=== Description of the task ===
Only one stretch of the data below is wanted: the lines starting at the one with "else let m := Z.min" and ending at the one with "Proof. intros H.", both included, given again exactly.

☆ ☆ ☆ ☆ ☆ ☆ ☆

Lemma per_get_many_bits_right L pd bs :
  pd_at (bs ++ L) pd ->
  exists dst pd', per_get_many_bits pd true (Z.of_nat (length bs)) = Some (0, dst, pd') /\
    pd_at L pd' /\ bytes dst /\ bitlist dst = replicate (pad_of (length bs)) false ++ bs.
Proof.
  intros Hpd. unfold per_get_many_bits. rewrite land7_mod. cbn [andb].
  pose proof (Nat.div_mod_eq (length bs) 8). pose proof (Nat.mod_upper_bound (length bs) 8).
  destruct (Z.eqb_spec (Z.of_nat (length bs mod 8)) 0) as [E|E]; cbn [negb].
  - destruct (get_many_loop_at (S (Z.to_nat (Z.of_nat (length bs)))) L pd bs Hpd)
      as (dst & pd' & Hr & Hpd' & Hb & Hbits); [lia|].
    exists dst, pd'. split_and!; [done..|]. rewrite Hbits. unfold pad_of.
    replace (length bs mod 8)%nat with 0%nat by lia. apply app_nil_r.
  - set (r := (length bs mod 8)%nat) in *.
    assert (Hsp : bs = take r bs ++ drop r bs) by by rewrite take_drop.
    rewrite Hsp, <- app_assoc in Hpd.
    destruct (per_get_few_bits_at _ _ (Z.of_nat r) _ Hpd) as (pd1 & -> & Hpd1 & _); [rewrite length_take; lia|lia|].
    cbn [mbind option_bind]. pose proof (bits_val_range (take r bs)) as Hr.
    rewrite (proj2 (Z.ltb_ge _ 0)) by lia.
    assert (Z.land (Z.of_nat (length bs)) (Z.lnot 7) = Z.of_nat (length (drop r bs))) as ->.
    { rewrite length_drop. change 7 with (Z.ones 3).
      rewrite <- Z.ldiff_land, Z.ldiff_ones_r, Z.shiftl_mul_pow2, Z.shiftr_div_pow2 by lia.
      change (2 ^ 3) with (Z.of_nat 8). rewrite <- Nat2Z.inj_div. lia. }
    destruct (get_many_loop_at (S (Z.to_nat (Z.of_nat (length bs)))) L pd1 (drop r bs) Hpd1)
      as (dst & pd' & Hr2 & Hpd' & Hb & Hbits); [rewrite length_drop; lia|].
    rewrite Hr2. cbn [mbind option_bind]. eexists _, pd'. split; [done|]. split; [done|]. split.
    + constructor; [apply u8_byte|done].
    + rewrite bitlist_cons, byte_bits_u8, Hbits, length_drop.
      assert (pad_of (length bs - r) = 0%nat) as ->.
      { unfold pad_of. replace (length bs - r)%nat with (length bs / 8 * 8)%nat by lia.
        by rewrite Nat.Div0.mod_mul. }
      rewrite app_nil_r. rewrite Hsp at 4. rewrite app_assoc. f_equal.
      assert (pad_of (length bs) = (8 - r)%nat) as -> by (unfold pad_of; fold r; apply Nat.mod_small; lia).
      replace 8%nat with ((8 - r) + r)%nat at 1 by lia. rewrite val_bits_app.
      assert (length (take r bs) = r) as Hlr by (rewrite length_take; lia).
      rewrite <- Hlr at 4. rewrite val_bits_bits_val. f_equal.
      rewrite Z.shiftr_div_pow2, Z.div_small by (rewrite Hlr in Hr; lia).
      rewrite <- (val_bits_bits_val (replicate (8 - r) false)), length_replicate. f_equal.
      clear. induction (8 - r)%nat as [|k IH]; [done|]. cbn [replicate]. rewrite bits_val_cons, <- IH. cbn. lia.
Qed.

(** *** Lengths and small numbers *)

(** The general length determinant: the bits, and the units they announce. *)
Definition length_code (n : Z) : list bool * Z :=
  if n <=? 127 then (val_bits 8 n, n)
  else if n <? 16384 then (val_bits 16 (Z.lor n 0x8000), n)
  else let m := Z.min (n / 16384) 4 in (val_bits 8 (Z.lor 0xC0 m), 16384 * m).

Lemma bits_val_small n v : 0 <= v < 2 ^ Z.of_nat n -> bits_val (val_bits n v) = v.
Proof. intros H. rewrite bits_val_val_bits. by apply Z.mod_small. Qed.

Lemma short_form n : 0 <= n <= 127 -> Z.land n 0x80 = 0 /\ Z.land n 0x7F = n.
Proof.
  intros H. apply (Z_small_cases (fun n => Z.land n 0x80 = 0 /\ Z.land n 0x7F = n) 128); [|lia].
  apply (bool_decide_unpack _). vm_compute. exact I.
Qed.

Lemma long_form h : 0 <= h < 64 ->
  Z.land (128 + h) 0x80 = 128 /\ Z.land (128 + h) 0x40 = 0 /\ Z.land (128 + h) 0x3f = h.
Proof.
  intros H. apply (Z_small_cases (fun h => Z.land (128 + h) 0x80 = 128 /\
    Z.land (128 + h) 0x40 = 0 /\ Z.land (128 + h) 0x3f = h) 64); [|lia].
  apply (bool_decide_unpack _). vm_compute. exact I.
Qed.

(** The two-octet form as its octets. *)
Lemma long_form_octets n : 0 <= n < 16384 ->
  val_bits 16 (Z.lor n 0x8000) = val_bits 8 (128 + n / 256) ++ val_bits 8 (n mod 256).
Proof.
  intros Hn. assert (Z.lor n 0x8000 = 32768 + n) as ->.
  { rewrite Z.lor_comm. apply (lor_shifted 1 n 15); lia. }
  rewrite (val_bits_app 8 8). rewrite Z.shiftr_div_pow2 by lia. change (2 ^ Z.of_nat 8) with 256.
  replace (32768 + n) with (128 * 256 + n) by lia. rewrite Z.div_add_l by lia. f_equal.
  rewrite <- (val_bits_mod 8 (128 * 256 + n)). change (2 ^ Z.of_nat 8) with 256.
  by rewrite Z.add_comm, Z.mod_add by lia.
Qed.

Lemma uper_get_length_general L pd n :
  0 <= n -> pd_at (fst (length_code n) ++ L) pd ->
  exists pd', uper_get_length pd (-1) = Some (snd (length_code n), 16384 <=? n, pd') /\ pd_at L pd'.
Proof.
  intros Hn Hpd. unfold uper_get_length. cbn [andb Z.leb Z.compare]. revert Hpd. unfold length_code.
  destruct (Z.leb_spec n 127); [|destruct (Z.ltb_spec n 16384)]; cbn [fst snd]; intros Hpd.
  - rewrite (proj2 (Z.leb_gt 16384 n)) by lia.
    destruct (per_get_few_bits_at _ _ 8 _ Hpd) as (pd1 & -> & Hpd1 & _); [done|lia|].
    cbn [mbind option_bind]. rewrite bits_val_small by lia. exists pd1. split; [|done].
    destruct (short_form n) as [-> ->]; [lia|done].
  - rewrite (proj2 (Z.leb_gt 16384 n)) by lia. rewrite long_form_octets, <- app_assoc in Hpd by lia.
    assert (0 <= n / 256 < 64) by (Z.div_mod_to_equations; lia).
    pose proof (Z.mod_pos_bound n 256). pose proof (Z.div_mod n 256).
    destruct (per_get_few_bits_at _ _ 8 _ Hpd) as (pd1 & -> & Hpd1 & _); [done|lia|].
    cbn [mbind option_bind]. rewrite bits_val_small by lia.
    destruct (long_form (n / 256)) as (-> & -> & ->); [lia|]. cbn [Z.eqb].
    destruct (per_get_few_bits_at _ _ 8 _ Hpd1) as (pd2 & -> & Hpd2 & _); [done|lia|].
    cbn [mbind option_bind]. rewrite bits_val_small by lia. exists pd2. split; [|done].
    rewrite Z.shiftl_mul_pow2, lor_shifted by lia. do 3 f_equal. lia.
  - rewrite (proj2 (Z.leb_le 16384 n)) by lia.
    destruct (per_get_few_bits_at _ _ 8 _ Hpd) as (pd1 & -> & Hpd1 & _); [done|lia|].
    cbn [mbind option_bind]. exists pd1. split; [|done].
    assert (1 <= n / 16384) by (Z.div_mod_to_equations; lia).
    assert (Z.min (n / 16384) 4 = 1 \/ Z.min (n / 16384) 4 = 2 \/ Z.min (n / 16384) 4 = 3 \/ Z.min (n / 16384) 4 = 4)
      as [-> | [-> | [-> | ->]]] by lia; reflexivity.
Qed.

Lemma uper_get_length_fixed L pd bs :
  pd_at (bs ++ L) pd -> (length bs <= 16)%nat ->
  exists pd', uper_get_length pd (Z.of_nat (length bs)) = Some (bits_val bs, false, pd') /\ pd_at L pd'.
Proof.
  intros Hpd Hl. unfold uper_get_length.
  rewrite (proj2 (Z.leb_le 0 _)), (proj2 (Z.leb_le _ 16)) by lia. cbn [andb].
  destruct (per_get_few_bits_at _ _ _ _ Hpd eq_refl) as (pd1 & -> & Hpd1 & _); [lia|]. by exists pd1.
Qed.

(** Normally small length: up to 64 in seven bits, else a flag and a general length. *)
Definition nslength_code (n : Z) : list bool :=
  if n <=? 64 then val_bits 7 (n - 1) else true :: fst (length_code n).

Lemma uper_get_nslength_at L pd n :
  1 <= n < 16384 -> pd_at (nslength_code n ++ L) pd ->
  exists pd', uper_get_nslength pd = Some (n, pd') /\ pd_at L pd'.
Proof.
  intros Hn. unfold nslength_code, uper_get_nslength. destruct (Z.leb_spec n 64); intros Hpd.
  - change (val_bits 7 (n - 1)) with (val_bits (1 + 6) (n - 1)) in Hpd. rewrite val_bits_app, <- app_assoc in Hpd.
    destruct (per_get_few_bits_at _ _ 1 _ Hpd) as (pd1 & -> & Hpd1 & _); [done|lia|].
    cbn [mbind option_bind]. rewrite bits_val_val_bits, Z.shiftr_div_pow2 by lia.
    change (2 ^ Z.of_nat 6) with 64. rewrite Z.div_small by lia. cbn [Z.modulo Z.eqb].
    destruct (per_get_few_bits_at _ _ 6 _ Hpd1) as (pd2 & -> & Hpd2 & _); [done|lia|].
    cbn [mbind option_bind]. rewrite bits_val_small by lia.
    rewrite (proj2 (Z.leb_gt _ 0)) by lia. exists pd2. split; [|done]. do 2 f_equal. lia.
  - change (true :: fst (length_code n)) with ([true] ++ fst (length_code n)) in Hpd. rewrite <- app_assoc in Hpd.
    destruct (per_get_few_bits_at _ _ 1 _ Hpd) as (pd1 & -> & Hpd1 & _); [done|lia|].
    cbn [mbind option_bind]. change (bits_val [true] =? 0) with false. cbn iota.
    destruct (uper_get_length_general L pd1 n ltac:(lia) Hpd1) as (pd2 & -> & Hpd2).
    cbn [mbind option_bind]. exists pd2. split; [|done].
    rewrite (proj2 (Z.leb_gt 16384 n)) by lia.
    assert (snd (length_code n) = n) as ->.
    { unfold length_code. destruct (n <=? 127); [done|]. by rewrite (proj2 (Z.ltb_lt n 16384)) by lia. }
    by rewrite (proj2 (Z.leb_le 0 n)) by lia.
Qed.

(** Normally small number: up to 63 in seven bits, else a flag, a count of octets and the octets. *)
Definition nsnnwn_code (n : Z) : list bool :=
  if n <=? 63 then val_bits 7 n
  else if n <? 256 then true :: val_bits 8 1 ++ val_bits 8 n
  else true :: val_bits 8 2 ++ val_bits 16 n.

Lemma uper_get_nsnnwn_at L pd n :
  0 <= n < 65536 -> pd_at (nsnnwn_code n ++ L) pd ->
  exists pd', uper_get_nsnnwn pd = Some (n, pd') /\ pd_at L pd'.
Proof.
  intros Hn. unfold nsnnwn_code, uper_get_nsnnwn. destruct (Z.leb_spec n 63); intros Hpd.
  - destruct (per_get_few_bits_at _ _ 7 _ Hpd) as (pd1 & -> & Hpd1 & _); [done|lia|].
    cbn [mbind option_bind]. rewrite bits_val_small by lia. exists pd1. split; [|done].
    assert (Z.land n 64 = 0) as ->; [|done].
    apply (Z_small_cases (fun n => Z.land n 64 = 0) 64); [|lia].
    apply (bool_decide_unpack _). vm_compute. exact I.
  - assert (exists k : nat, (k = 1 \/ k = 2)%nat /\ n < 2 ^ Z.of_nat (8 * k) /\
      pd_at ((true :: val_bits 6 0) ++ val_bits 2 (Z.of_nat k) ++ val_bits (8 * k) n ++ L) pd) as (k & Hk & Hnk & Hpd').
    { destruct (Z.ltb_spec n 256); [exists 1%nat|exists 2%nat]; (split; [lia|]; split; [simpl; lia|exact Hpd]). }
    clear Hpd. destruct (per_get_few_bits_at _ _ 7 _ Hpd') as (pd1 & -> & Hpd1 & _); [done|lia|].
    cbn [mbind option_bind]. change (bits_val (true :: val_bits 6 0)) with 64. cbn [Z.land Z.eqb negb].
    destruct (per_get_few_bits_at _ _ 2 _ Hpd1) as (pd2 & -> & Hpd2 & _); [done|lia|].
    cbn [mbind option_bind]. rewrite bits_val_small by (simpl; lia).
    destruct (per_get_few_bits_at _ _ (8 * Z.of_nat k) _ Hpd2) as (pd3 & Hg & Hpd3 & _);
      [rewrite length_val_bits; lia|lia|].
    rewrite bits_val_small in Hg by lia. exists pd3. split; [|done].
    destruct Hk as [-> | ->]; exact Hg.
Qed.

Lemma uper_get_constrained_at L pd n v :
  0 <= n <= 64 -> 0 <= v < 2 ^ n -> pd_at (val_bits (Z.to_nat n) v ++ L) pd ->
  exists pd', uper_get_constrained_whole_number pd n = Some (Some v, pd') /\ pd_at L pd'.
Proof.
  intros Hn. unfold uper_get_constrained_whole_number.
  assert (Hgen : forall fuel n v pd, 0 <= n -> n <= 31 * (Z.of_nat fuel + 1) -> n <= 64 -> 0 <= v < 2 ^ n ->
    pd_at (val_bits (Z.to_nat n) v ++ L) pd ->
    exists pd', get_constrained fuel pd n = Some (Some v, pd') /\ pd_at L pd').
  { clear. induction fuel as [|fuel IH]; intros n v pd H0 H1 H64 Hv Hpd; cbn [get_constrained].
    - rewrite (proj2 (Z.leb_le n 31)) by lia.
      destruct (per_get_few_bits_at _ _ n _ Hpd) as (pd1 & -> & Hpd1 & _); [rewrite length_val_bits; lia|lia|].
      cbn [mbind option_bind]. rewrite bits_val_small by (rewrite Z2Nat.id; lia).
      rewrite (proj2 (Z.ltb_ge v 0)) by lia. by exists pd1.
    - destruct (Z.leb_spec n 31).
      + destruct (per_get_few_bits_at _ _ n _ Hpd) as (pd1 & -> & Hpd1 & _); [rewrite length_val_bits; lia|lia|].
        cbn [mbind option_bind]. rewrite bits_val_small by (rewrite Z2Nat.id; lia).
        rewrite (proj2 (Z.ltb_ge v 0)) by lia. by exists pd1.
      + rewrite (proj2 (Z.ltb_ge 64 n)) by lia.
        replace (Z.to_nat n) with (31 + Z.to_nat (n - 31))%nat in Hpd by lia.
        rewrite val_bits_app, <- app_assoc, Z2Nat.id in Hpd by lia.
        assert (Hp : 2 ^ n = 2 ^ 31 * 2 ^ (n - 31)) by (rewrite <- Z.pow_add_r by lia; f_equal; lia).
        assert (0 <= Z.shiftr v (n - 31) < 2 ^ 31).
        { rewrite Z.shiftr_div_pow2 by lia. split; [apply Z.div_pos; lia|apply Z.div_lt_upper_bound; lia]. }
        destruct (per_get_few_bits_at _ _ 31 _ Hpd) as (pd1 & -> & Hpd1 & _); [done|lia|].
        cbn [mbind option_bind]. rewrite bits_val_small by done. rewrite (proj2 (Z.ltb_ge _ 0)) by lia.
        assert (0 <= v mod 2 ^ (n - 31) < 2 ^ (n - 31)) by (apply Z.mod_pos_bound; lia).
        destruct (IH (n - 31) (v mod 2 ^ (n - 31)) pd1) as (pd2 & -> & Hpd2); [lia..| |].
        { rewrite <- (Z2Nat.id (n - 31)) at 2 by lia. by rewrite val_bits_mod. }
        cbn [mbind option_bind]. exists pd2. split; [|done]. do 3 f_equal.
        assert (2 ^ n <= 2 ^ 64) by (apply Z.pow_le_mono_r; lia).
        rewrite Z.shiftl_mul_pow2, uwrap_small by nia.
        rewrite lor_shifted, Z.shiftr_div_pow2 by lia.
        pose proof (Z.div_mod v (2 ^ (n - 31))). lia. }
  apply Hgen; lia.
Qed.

☆ ☆ ☆ ☆ ☆ ☆ ☆

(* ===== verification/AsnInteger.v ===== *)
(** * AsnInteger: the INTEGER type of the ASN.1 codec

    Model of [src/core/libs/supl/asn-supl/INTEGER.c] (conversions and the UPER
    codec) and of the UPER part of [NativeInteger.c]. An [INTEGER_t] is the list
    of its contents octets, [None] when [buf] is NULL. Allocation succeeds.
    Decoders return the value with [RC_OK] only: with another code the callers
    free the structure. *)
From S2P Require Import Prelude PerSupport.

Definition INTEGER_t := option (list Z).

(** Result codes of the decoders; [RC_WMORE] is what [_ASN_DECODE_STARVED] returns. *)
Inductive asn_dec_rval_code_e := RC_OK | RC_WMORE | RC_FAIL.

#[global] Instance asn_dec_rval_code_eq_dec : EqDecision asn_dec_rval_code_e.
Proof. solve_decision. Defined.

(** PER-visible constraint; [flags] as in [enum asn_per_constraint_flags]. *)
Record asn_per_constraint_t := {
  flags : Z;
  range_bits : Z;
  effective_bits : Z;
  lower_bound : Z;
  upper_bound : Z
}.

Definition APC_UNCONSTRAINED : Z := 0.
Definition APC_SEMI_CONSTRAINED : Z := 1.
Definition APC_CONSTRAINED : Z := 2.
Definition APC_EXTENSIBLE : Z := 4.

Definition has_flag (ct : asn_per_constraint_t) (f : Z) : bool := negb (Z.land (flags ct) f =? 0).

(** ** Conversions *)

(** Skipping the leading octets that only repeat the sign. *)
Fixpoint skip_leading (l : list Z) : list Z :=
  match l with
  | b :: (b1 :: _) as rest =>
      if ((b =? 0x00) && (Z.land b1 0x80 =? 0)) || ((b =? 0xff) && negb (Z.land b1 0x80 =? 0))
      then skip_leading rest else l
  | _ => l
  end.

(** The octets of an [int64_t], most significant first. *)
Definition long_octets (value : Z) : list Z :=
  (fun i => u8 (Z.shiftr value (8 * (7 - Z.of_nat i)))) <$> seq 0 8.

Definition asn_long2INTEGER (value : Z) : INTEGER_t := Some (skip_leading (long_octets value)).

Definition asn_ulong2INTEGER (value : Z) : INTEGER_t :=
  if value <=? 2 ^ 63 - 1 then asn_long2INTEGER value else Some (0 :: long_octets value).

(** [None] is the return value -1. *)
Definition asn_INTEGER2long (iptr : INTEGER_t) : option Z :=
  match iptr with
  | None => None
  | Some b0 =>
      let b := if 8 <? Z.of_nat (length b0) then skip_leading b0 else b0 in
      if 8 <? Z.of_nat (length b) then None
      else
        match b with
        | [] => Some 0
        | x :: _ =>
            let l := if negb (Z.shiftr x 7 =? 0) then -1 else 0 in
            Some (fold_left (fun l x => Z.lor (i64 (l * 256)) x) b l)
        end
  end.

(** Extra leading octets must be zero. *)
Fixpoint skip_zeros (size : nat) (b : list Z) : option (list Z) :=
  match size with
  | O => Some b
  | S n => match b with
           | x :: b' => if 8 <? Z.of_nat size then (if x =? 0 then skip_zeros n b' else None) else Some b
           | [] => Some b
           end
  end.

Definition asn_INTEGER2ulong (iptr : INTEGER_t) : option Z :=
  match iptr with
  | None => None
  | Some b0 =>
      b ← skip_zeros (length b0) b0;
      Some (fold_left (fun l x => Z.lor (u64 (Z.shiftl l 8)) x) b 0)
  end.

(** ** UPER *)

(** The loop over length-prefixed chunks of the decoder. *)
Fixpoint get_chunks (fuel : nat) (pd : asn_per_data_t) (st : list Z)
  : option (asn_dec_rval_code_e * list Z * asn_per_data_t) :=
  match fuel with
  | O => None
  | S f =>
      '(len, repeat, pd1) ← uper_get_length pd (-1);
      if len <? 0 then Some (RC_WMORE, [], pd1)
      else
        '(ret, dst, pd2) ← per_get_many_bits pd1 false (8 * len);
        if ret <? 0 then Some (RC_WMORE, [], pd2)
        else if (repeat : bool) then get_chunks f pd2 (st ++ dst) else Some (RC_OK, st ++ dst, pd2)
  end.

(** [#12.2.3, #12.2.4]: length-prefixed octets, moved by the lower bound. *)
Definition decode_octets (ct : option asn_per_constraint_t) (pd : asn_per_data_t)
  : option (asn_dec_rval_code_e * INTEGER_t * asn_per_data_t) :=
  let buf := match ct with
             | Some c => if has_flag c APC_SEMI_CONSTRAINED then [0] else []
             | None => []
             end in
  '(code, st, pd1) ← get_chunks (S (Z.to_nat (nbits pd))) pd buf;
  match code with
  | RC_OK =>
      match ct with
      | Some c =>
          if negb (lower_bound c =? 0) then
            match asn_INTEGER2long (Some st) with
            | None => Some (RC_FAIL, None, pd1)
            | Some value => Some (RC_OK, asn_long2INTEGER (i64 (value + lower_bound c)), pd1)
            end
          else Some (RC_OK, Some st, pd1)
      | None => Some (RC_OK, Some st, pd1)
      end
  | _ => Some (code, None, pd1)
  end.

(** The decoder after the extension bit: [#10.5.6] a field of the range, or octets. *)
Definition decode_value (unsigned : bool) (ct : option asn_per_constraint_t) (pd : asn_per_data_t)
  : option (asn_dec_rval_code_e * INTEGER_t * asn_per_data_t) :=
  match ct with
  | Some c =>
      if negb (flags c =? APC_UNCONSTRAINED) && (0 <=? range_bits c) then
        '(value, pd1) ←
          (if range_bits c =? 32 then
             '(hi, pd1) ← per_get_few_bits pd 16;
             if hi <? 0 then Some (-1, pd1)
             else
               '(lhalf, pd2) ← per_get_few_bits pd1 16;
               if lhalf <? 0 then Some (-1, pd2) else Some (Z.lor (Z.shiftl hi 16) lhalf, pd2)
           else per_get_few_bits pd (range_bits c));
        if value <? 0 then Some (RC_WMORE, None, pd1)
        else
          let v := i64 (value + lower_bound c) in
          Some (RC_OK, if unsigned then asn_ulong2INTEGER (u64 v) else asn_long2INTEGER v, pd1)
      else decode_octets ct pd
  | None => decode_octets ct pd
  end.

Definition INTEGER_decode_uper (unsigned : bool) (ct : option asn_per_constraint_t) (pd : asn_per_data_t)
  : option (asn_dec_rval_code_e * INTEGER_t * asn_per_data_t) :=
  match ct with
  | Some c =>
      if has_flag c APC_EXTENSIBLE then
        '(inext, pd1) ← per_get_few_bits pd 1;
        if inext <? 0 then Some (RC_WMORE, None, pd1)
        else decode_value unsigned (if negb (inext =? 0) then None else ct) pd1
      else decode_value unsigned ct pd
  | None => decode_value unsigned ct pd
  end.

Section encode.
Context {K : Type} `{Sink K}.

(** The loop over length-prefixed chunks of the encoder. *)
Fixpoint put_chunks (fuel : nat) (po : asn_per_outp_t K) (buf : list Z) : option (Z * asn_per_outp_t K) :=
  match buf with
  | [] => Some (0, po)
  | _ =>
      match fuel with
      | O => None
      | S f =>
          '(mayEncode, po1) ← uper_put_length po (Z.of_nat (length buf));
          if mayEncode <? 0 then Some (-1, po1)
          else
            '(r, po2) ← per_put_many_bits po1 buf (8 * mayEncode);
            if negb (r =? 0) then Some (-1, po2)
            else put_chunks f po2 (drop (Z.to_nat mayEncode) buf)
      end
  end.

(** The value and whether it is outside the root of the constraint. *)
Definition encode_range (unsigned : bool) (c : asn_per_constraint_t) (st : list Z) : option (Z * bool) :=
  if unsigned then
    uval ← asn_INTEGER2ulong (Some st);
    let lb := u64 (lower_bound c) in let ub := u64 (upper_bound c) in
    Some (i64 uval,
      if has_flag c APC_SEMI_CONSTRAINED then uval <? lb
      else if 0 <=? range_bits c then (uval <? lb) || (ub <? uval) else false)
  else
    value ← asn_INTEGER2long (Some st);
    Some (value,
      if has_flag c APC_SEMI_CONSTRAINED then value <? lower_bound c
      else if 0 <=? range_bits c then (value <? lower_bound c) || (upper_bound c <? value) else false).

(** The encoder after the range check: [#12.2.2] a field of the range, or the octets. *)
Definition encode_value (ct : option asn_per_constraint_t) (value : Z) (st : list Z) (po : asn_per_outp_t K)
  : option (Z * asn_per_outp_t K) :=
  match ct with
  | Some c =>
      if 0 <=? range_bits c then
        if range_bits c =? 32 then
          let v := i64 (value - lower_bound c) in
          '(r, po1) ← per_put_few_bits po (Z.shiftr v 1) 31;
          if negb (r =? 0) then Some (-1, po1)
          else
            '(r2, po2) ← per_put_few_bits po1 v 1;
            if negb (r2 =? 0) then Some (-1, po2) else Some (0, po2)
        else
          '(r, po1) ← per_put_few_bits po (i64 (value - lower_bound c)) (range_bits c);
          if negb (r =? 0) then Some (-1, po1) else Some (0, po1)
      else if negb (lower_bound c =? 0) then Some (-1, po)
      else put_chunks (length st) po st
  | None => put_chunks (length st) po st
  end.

☆ ☆ ☆ ☆ ☆ ☆ ☆

=== Response to the task ===
  else let m := Z.min (n / 16384) 4 in (val_bits 8 (Z.lor 0xC0 m), 16384 * m).

Lemma bits_val_small n v : 0 <= v < 2 ^ Z.of_nat n -> bits_val (val_bits n v) = v.
Proof. intros H. rewrite bits_val_val_bits. by apply Z.mod_small. Qed.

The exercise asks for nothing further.